Balita Maut Gigit Anjing Liar di Pura Pasar Agung Batur

Rini S. · 2 min baca · 2 bulan lalu · 97 dibaca
Bisik.id
Balita Maut Gigit Anjing Liar di Pura Pasar Agung Batur

Gambar atau konten salah?

Di pintu masuk Pendakian Gunung Batur, Pura Pasar Agung, Desa Batur Tengah, Kecamatan Kintamani, Bangli, terjadi kejadian yang mengerikan pada 29 April 2026. Sekitar 10 anjing liar ditemukan berkeliaran di area tersebut, dan satu balita berusia 4 tahun bernama Made Sukma Diatmika tewas setelah digigit anjing liar di sekitar lokasi.

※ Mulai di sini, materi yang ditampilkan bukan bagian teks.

Lemma table_keeps env penv : keeps (secureEndpoint pe env) penv table_ok (fun _ => True).
Proof.
  split; try done.
  - by intros f ref c req t a w [= <-].
  - by intros f c t a w [= <-].
  - by intros f c t a w [= <-].
  - intros proto h ref req n n' r Hh Hn. unfold holds, table_ok in *. unfold handler in Hh.
    cbn [secureEndpoint set_hooks Register SetSecureAccount NewEndpoint handlers fallbackHandler] in Hh.
    destruct (<[ProtocolUtility := _]> _ !! proto) as [h0|] eqn:El; [|done]. injection Hh as <-.
    repeat match type of El with
    | <[_ := _]> _ !! _ = Some _ => apply lookup_insert_Some in El as [[_ <-]|[_ El]]
    end; [| | | | | | |done];
      try (intros E; eapply traffic_bounded; [|exact Hn];
           eapply (wrap_traffic (sn_now env) _ (sn_now env + 1)); [lia|exact E]).
    + unfold serve_utility. destruct (heap (reg n) !! ref); by intros [= <- _].
    + unfold serve_ranking. destruct (heap (reg n) !! ref) as [c|]; [|by intros [= <- _]].
      destruct (RankingHandler _ _ _ _ _ _ _ _ _ _ _ _) as [[resp p] b]. by intros [= <- _].
    + unfold serve_nat. destruct (heap (reg n) !! ref) as [c|]; [|by intros [= <- _]].
      destruct (NATTraversalHandler _ _ _ _ _ _ _ _ _) as [[[[c' pushes] resp] k] a] eqn:E. intros [= <- _].
      rewrite (seen_app _ _ (seen_SendRMC_all _ _ _)). cbn. by apply nat_handler_world in E as [_ ->].
    + unfold serve_secure. destruct (heap (reg n) !! ref) as [c|]; [|by intros [= <- _]].
      destruct (SecureConnectionHandlerWithConfig _ _ _ _). by intros [= <- _].
Qed.

Lemma server_table_ok file n n' : server_step pe file n n' ->
  heap_bounded (sv_dedup (app n)) -> heap_bounded (sv_dedup (app n')).
Proof.
  assert (forall env, keeps (secureEndpoint pe env) (mkPEnv 0 [] None) table_ok (fun _ => True)) as Hk
    by (intros; apply table_keeps).
  intros [ref addr n1 _|env penv ref data n1 _ _ _|env ref n1|n1 n2 Hi] Hn; [done| | |].
  - apply (feed_holds _ penv table_ok _ (table_keeps env penv)); [|exact Hn]. by apply Forall_true.
  - by apply (close_holds _ _ _ _ (Hk env)).
  - destruct Hi as [env i x|ref x|i urls x|env now maxIdle x|env token reapVar q now x
      |cfg token ghostVar q rd v x|i g x|x|x]; try done.
    + by rewrite (seen_app _ _ (seen_step_sender _ _ _)).
    + by rewrite (seen_app _ _ (seen_retransmit _ _)).
    + unfold answer_waiting. destruct (sv_waiting (app x) !! i) as [[[ref req] h]|]; [|done].
      by rewrite (seen_app _ _ (seen_SendRMC _ _ _ _)).
    + by apply (reap_holds _ _ _ _ (Hk env)).
    + unfold api_kick. destruct (authed token q); [|done].
      destruct (nonzero (parse_uint_bits 64 _)) as [pid|].
      { pose proof (kick_pid_holds _ _ _ _ (Hk env) pid x Hn) as H1. by destruct (KickPID _ _ _). }
      destruct (nonzero (parse_uint_bits 32 _)) as [id|].
      { pose proof (kick_connection_holds _ _ _ _ (Hk env) id x Hn) as H1. by destruct (KickConnection _ _ _). }
      pose proof (reap_holds _ _ _ _ (Hk env) now (ReapIdleTimeout reapVar) x Hn) as H1.
      by destruct (ReapIdle _ _ _ _).
Qed.

Lemma server_reachable_table file c ttl dttl dmax ts n :
  rtc (server_step pe file) (server_start c ttl dttl dmax ts) n -> heap_bounded (sv_dedup (app n)).
Proof.
  intros Hr. pattern n. revert n Hr. apply rtc_ind_r; [apply new_bounded|].
  intros x y _ Hxy Hx. by eapply server_table_ok.
Qed.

Menurut Kepala Bidang Peternakan dan Kesehatan Hewan Dinas PKP Bangli, Made Armana, petugas tiba di tempat kejadian bersama keluarga korban dan segera menindaklanjuti. Ia mengatakan, “Langsung kami eliminasi delapan hingga 10 ekor anjing yang terlihat di lokasi, tidak lama setelah kejadian.”

Armana menambahkan bahwa tindakan tidak hanya terbatas pada penghilangan anjing liar. Sebanyak 18 anjing milik warga Desa Batur Tengah langsung divaksin rabies. Ia juga menjelaskan bahwa anjing-anjing yang terlihat di lokasi “bukan tersangka. Jadi, memang tidak ada anjingnya. Mungkin sudah kabur dan memang tidak ada saksi mata,” katanya.

Ia menyoroti masalah pemeliharaan anjing di daerah tersebut. “Anjing yang dipelihara hanya diberi makan tanpa dikandangkan dan dipasangi tali kekang. Jadi, anjingnya dipelihara warga, tetapi dilepas liarkan. Itu yang susah,”

Made Sukma diambil ke Rumah Sakit Umum Daerah Bangli. Dokter menjelaskan bahwa ia tewas karena “kehabisan darah akibat banyaknya luka gigitan anjing.” Meskipun demikian, Dinas Kesehatan Bangli dan Dinas PKP Bangli menyatakan tidak ada penularan rabies pada Sukma akibat gigitan tersebut.

Orang tua Sukma mengungkapkan rasa duka mendalam dan menyerukan tindakan lebih tegas terhadap pemeliharaan anjing liar.

Kasus ini menyoroti pentingnya pengawasan hewan peliharaan dan penegakan regulasi mengenai pemeliharaan anjing di wilayah pedesaan. Upaya vaksinasi dan eliminasi anjing liar menjadi langkah awal dalam mencegah kejadian serupa di masa depan.

anjing liarbalita tewasvaksinasi rabieseliminasi anjingKecamatan KintamaniPendakian Gunung Baturpenegakan regulasipenyakit rabies

Komentar

Memuat komentar...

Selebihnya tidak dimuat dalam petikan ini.